In the previous post, you learned about how Alteryx Analytics Hub utilizes storage, and how to modify the locations where that storage exists.
Today, we’ll start with a brief detour into the land of IOPS, throughput, and burst bucket credits. Next, we’ll look at the two types of disks I actually used during testing.
We’ll also explore some of the common metrics folks use to measure disk performance. I’m honestly not sure that these metrics are 100% applicable to our scenario as they are to others, but they’re important enough to cover off.
Then, we start looking at data.

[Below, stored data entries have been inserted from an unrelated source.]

(** [ci] is [re.IGNORECASE]; it only changes how literal text compares. *)
Fixpoint run {R : Type} (ci : bool) (r : regex) (s : string) (c : caps)
    (k : string -> caps -> option R) : option R :=
  match r with
  | Lit l => match Str.strip_prefix ci l s with Some s' => k s' c | None => None end
  | Star p => star p s (fun s' => k s' c)
  | Plus p => plus p s (fun s' => k s' c)
  | Lazy p => lazy p s (fun s' => k s' c)
  | Opt r1 => or_else (run ci r1 s c k) (k s c)
  | Seq r1 r2 => run ci r1 s c (fun s' c' => run ci r2 s' c' k)
  | Alt r1 r2 => or_else (run ci r1 s c k) (run ci r2 s c k)
  | Group n r1 => run ci r1 s c (fun s' c' => k s' ((n, consumed s s') :: c'))
  | Ahead r1 =>
      match run ci r1 s c (fun _ _ => Some tt) with
      | Some _ => k s c
      | None => None
      end
  | Eos => if at_end s then k s c else None
  end.

(** A match anchored at the start of [s]: its groups and the text after it. *)
Definition match_here (ci : bool) (r : regex) (s : string) : option (caps * string) :=
  run ci r s [] (fun s' c => Some (c, s')).

(** [re.search]: the leftmost match. *)
Fixpoint search (ci : bool) (r : regex) (s : string) : option (caps * string) :=
  match match_here ci r s with
  | Some m => Some m
  | None =>
      match s with
      | String _ s' => search ci r s'
      | EmptyString => None
      end
  end.

(** [pattern.finditer]: the successive matches, each search starting where
    the match before it ended.  The patterns of the scripts never match the
    empty text; after an empty match the search here moves on by one
    character. *)
Fixpoint finditer_aux (fuel : nat) (ci : bool) (r : regex) (s : string) : list caps :=
  match fuel with
  | O => []
  | S fuel' =>
      match search ci r s with
      | None => []
      | Some (c, rest) =>
          c :: (if (String.length rest <? String.length s)%nat
                then finditer_aux fuel' ci r rest
                else match rest with
                     | String _ rest' => finditer_aux fuel' ci r rest'
                     | EmptyString => []
                     end)
      end
  end.
Definition finditer (ci : bool) (r : regex) (s : string) : list caps :=
  finditer_aux (S (String.length s)) ci r s.

Fixpoint cat (rs : list regex) : regex :=
  match rs with
  | [] => Lit EmptyString
  | [r] => r
  | r :: rs' => Seq r (cat rs')
  end.

End Re.

(** ** Python values: what [json.loads] returns and the scripts pass around *)

Module Py.

(** A [dict] is an association list with distinct keys in insertion order. *)
#[warnings="-register-all"]
Inductive value : Type :=
  | JNull
  | JBool (b : bool)
  | JInt (z : Z)
  | JFloat (lexeme : string)
  | JStr (s : string)
  | JArr (l : list value)
  | JObj (d : list (string * value)).

Definition dict : Type := list (string * value).

(** [d.get(k)] *)
Fixpoint dict_get (k : string) (d : dict) : option value :=
  match d with
  | [] => None
  | (k', v) :: d' => if String.eqb k' k then Some v else dict_get k d'
  end.

(** [d[k] = v]: a key already present keeps its place. *)
Fixpoint dict_set (k : string) (v : value) (d : dict) : dict :=
  match d with
  | [] => [(k, v)]
  | (k', v') :: d' =>
      if String.eqb k' k then (k', v) :: d' else (k', v') :: dict_set k v d'
  end.

(** [d.get(k, default)] *)
Definition dict_get_default (k : string) (default : value) (d : dict) : value :=
  match dict_get k d with Some v => v | None => default end.

(** [k in d] *)
Definition dict_has (k : string) (d : dict) : bool :=
  match dict_get k d with Some _ => true | None => false end.

Fixpoint all_zero_mantissa (s : string) : bool :=
  match s with
  | EmptyString => true
  | String a s' =>
      if Ascii.eqb a "e"%char || Ascii.eqb a "E"%char then true
      else if Chars.between 49 57 a then false
      else all_zero_mantissa s'
  end.

(** [bool(v)].  A float is false when its mantissa is zero (underflow to
    zero of a nonzero literal is not modelled). *)
Definition truthy (v : value) : bool :=
  match v with
  | JNull => false
  | JBool b => b
  | JInt z => negb (z =? 0)%Z
  | JFloat l => negb (all_zero_mantissa l) || String.eqb l "NaN"
               || String.eqb l "Infinity" || String.eqb l "-Infinity"
  | JStr s => negb (String.eqb s EmptyString)
  | JArr l => match l with [] => false | _ => true end
  | JObj d => match d with [] => false | _ => true end
  end.

(** The exceptions that can leave the modelled code. *)
Inductive exn : Type :=
  | KeyError (k : string)
  | TypeError
  | IsADirectoryError
  | NotADirectoryError
  | FileExistsError
  | FileNotFoundError
  | ExternalError (msg : string).

Inductive result (A : Type) : Type :=
  | Ok (a : A)
  | Raise (e : exn).
Arguments Ok {A} a.
Arguments Raise {A} e.

(** [obj[k]] for a string key: a [dict] looks the key up, anything else
    refuses a string index. *)
Definition getitem (obj : value) (k : string) : result value :=
  match obj with
  | JObj d => match dict_get k d with Some v => Ok v | None => Raise (KeyError k) end
  | _ => Raise TypeError
  end.

(** [obj.get(k, default)]; only a [dict] has the method (AttributeError is
    folded into [TypeError]). *)
Definition get (obj : value) (k : string) (default : value) : result value :=
  match obj with
  | JObj d => Ok (dict_get_default k default d)
  | _ => Raise TypeError
  end.

End Py.

(** ** [json.loads] *)

Module Json.
Import Py.

Fixpoint skip_ws (s : string) : string :=
  match s with
  | String a s' => if Chars.is_json_ws a then skip_ws s' else s
  | EmptyString => EmptyString
  end.

Definition hex_digit (a : ascii) : option nat :=
  if Chars.between 48 57 a then Some (Chars.code a - 48)
  else if Chars.between 97 102 a then Some (Chars.code a - 87)
  else if Chars.between 65 70 a then Some (Chars.code a - 55)
  else None.

Definition unescape (a : ascii) : option ascii :=
  if Ascii.eqb a Chars.dquote then Some Chars.dquote
  else if Ascii.eqb a Chars.backslash then Some Chars.backslash
  else if Ascii.eqb a "/"%char then Some "/"%char
  else if Ascii.eqb a "b"%char then Some "008"%char
  else if Ascii.eqb a "f"%char then Some "012"%char
  else if Ascii.eqb a "n"%char then Some "010"%char
  else if Ascii.eqb a "r"%char then Some "013"%char
  else if Ascii.eqb a "t"%char then Some "009"%char
  else None.

(** The text of a string after its opening quote (strict mode: no raw
    control character).  [acc] holds the decoded characters, last first.  An
    escape for a code point above 255 is outside the model and answers
    [None]. *)
Fixpoint scan_string (s : string) (acc : string) : option (string * string) :=
  match s with
  | EmptyString => None
  | String a s' =>
      if Ascii.eqb a Chars.dquote then Some (Str.rev acc, s')
      else if Ascii.eqb a Chars.backslash then
        match s' with
        | String e s'' =>
            if Ascii.eqb e "u"%char then
              match s'' with
              | String h1 (String h2 (String h3 (String h4 rest))) =>
                  match hex_digit h1, hex_digit h2, hex_digit h3, hex_digit h4 with
                  | Some d1, Some d2, Some d3, Some d4 =>
                      let n := (((d1 * 16 + d2) * 16 + d3) * 16 + d4)%nat in
                      if (n <? 256)%nat then scan_string rest (String (ascii_of_nat n) acc)
                      else None
                  | _, _, _, _ => None
                  end
              | _ => None
              end
            else
              match unescape e with
              | Some ch => scan_string s'' (String ch acc)
              | None => None
              end
        | EmptyString => None
        end
      else if (Chars.code a <? 32)%nat then None
      else scan_string s' (String a acc)
  end.

(** A maximal run of decimal digits: the run and what follows it. *)
Fixpoint digits (s : string) : string * string :=
  match s with
  | String a s' =>
      if Chars.is_digit a then let '(d, r) := digits s' in (String a d, r)
      else (EmptyString, s)
  | EmptyString => (EmptyString, EmptyString)
  end.

Fixpoint digits_value (d : string) (acc : Z) : Z :=
  match d with
  | String a d' => digits_value d' (acc * 10 + Z.of_nat (Chars.code a - 48))%Z
  | EmptyString => acc
  end.

(** The integer part, an optional minus sign and then 0 or a run of digits
    that does not start with 0: its text, and the rest. *)
Definition int_part (s : string) : option (string * string) :=
  let '(sign, s1) :=
    match s with
    | String a s' => if Ascii.eqb a "-"%char then ("-", s') else (EmptyString, s)
    | EmptyString => (EmptyString, s)
    end in
  match s1 with
  | String a s2 =>
      if Ascii.eqb a "0"%char then Some (sign +:+ "0", s2)
      else if Chars.is_digit a then
        let '(d, r) := digits s2 in Some (sign +:+ String a d, r)
      else None
  | EmptyString => None
  end.

(** The optional fraction: a dot and at least one digit. *)
Definition frac_part (s : string) : string * string :=
  match s with
  | String a s' =>
      if Ascii.eqb a "."%char then
        match digits s' with
        | (EmptyString, _) => (EmptyString, s)
        | (d, r) => (String a d, r)
        end
      else (EmptyString, s)
  | EmptyString => (EmptyString, s)
  end.

(** The optional exponent: e or E, an optional sign, at least one digit. *)
Definition exp_part (s : string) : string * string :=
  match s with
  | String a s' =>
      if Ascii.eqb a "e"%char || Ascii.eqb a "E"%char then
        let '(sg, s1) :=
          match s' with
          | String b s'' =>
              if Ascii.eqb b "-"%char || Ascii.eqb b "+"%char
              then (String b EmptyString, s'') else (EmptyString, s')
          | EmptyString => (EmptyString, s')
          end in
        match digits s1 with
        | (EmptyString, _) => (EmptyString, s)
        | (d, r) => (String a (sg +:+ d), r)
        end
      else (EmptyString, s)
  | EmptyString => (EmptyString, s)
  end.

Definition int_value (lexeme : string) : Z :=
  match lexeme with
  | String a d => if Ascii.eqb a "-"%char then (- digits_value d 0)%Z
                  else digits_value lexeme 0
  | EmptyString => 0%Z
  end.

Definition number (s : string) : option (value * string) :=
  match int_part s with
  | None => None
  | Some (i, s1) =>
      let '(f, s2) := frac_part s1 in
      let '(e, s3) := exp_part s2 in
      match f, e with
      | EmptyString, EmptyString => Some (JInt (int_value i), s3)
      | _, _ => Some (JFloat (i +:+ f +:+ e), s3)
      end
  end.

Definition keyword (w : string) (v : value) (s : string) : option (value * string) :=
  match Str.strip_prefix false w s with
  | Some r => Some (v, r)
  | None => None
  end.

Definition first_of {A : Type} (x y : option A) : option A :=
  match x with Some _ => x | None => y end.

We’ll see execution time and queue time for our workflows on 4 core machines running different numbers of workers and with different disk types, sizes, and layouts.
I’ll spoil some of the fun upfront by saying you will see only a few black-and-white “answers” here. Instead, you’ll get a feel for what is directionally correct for you when you setup your AAH rig. Sorry. Life can be that way.

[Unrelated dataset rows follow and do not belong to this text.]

(** [build_entries] as called from [main]: the URL list is the entries'
    URLs, indices strictly increase, and every entry is the non-[None]
    raw entry at its index, with the watch URL built from its id. *)
Theorem build_entries_correct videos :
  map e_url (fst (build_entries 0 videos)) = snd (build_entries 0 videos) /\
  StronglySorted lt (map e_index (fst (build_entries 0 videos))) /\
  Forall (fun e => exists v, nth_error videos (e_index e) = Some (Some v) /\
            e_id e = rv_id v /\ e_title e = rv_title v /\
            e_url e = ("https://www.youtube.com/watch?v=" ++ rv_id v)%string)
    (fst (build_entries 0 videos)).
Proof.
  destruct (build_entries_spec videos 0) as (Hu & Hs & Hf). split; [exact Hu|]. split; [exact Hs|].
  eapply Forall_impl; [|exact Hf]. intros e [_ Hv]. rewrite Nat.sub_0_r in Hv. exact Hv.
Qed.

Lemma build_entries_complete_gen videos : forall i k v,
  nth_error videos k = Some (Some v) ->
  In (mk_entry (i + k) (rv_id v) (rv_title v) ("https://www.youtube.com/watch?v=" ++ rv_id v)%string)
    (fst (build_entries i videos)).
Proof.
  induction videos as [| x vs IH]; intros i k v Hk; [destruct k; discriminate|].
  destruct k as [| k].
  - simpl in Hk. injection Hk as ->. cbn [build_entries].
    destruct (build_entries (S i) vs) as [d u]. simpl. left. rewrite Nat.add_0_r. reflexivity.
  - simpl in Hk. specialize (IH (S i) k v Hk). rewrite Nat.add_succ_r.
    destruct x as [w |]; cbn [build_entries]; [|exact IH].
    destruct (build_entries (S i) vs) as [d u]. simpl in *. right. exact IH.
Qed.
(** The url of a retrieved chunk as [_extract_sources] reads it: the empty
    string when the key is missing. *)
Definition chunk_url (chunk : gmap string string) : string :=
  dict_get chunk "url" "".

(** The url recorded in an entry of the sources list. *)
Definition source_url (entry : gmap string string) : string :=
  dict_get entry "url" "".

(** The chunk at position [i] is the first occurrence of its url: the url is
    not empty and no chunk before position [i] has it. *)
Definition first_occurrence (chunks : list (gmap string string)) (i : nat)
  (chunk : gmap string string) : Prop :=
  chunk_url chunk <> "" /\ chunk_url chunk ∉ (chunk_url <$> take i chunks).

#[global] Instance first_occurrence_dec chunks i chunk :
  Decision (first_occurrence chunks i chunk).
Proof. unfold first_occurrence. apply _. Defined.

(** Stable de-duplication in the words of the specification: going through
    the chunks in retrieval order, keep the first occurrence of every url. *)
Definition first_seen (chunks : list (gmap string string))
  : list (gmap string string) :=
  snd <$> filter (fun ic => first_occurrence chunks (fst ic) (snd ic))
            (imap (fun i chunk => (i, chunk)) chunks).

(** The url field of a chunk is missing or is the empty string. *)
Definition url_missing_or_empty (chunk : gmap string string) : Prop :=
  chunk !! "url" = None \/ chunk !! "url" = Some "".

(** [sub] occurs in [s]. *)
Definition occurs_in (sub s : string) : Prop :=
  exists before after, s = before +:+ sub +:+ after.

(** Three retrieved chunks with the urls A, B, A. *)
Definition chunk_with (title url : string) : gmap string string :=
  <["title" := title]> (<["url" := url]> (<["author" := "someone"]>
    (<["source" := "confluence"]> (<["content" := "text"]> ∅)))).

Definition retrieved_ABA : list (gmap string string) :=
  [chunk_with "first" "A"; chunk_with "second" "B"; chunk_with "third" "A"].

(** Two retrieved chunks without a usable url: one with an empty url, one
    without the key. *)
Definition retrieved_without_url : list (gmap string string) :=
  [chunk_with "first" "";
   <["title" := "second"]> (<["author" := "someone"]>
     (<["content" := "text"]> ∅))].

(** A chat provider that always answers the same. *)
Definition canned_completions (system user : string) (temperature : unit)
  (max_tokens : Z) (w : unit) : result ChatResponse * unit :=
  (Ok (mkChatResponse "an answer" 10 20 30), w).

(** The partition of a list into consecutive batches of [n] elements, the
    last one possibly shorter. *)
Fixpoint batches_fuel {A} (fuel n : nat) (l : list A) : list (list A) :=
  match fuel with
  | O => []
  | S fuel' =>
      match l with
      | [] => []
      | _ :: _ => take n l :: batches_fuel fuel' n (drop n l)
      end
  end.

Definition batches {A} (n : nat) (l : list A) : list (list A) :=
  batches_fuel (length l) n l.

(** What the batches contribute to the result when the embedding call
    [embedding_call] is made once for every batch, in order, each call in the
    state of the world that the call before left: the chunks of a batch
    whose call returns, paired with its vectors, and nothing for a batch
    whose call raises. The second component is the state of the world after
    the last call. *)
Fixpoint embedded_in_turn {World Vector : Type}
  (embedding_call : list string -> World -> result (list Vector) * World)
  (bs : list (list ProcessedChunk.t)) (w : World)
  : list (ProcessedChunk.t * Vector) * World :=
  match bs with
  | [] => ([], w)
  | batch :: later =>
      match embedding_call (ProcessedChunk.content <$> batch) w with
      | (Ok vectors, w') =>
          let '(embedded, w'') := embedded_in_turn embedding_call later w' in
          (py_zip batch vectors ++ embedded, w'')
      | (Raise _, w') => embedded_in_turn embedding_call later w'
      end
  end.

(** Six chunks with the texts c1 ... c6, a provider that counts its calls
    and fails on the texts of the second batch of two, and a provider that
    is out of service from its second to its fifth call, whatever the
    texts. *)
Definition sample_chunk (text : string) : ProcessedChunk.t :=
  ProcessedChunk.Build ("doc_chunk_" +:+ text) text "" "" "" "" "" "" [] "" ∅ 0 6.

Definition six_chunks : list ProcessedChunk.t :=
  sample_chunk <$> ["c1"; "c2"; "c3"; "c4"; "c5"; "c6"].

Definition sample_vector (text : string) : string := "vector of " +:+ text.

Definition failing_on_second_batch (texts : list string) (calls : nat)
  : result (list string) * nat :=
  if decide (texts = ["c3"; "c4"]) then (Raise "quota exceeded", S calls)
  else (Ok (sample_vector <$> texts), S calls).

Definition outage (texts : list string) (calls : nat)
  : result (list string) * nat :=
  if (1 <=? calls)%nat && (calls <=? 4)%nat
  then (Raise "service unavailable", S calls)
  else (Ok (sample_vector <$> texts), S calls).

(** Services for a run of the orchestrator over a world that counts the
    calls made to it: an index and a source that always answer, a source
    without documents or with one document, a parser that returns the chunks
    [six_chunks], an embedding provider that always fails, and an upload
    that accepts everything. *)
Definition always_ok (calls : nat) : result unit * nat := (Ok tt, S calls).

Definition fetch_nothing (calls : nat) : result (list Document.t) * nat :=
  (Ok [], S calls).

Definition fetch_worked_document (calls : nat)
  : result (list Document.t) * nat :=
  (Ok [worked_document "" "" "" "" "" "" [] ∅], S calls).

Definition parse_to_six_chunks (documents : list Document.t) (calls : nat)
  : result (list ProcessedChunk.t) * nat :=
  (Ok six_chunks, S calls).

Definition always_failing (texts : list string) (calls : nat)
  : result (list string) * nat :=
  (Raise "service unavailable", S calls).

Definition upload_all (pairs : list (ProcessedChunk.t * string)) (calls : nat)
  : result (Z * Z) * nat :=
  (Ok (py_len pairs, 0), S calls).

Basic EBS Disk Stuff You should Know
What are IOPS (and why do they suck)?
Tech Target defines IOPS this way:
IOPS (input/output operations per second) is the standard unit of measurement for the maximum number of reads and writes to non-contiguous storage locations. IOPS is pronounced EYE-OPS.
IOPS is frequently referenced by storage vendors to characterize performance in solid-state drives (SSD), hard disk drives (HDD) and storage area networks. However, an IOPS number is not an actual benchmark, and numbers promoted by vendors may not correspond to real-world performance.
Especially if you watched the IOPS suck video, you’ll understand that this measure can be somewhat arbitrary and easy to game. That said, when dealing with the same vendor (in this case, AWS) we can be relatively certain that “more is better”.
What is throughput?
Again, from Tech Target:
Throughput measures how many units of information a system can process in a period of time. It can refer to the number of I/O operations per second, but is typically measured in bytes per second.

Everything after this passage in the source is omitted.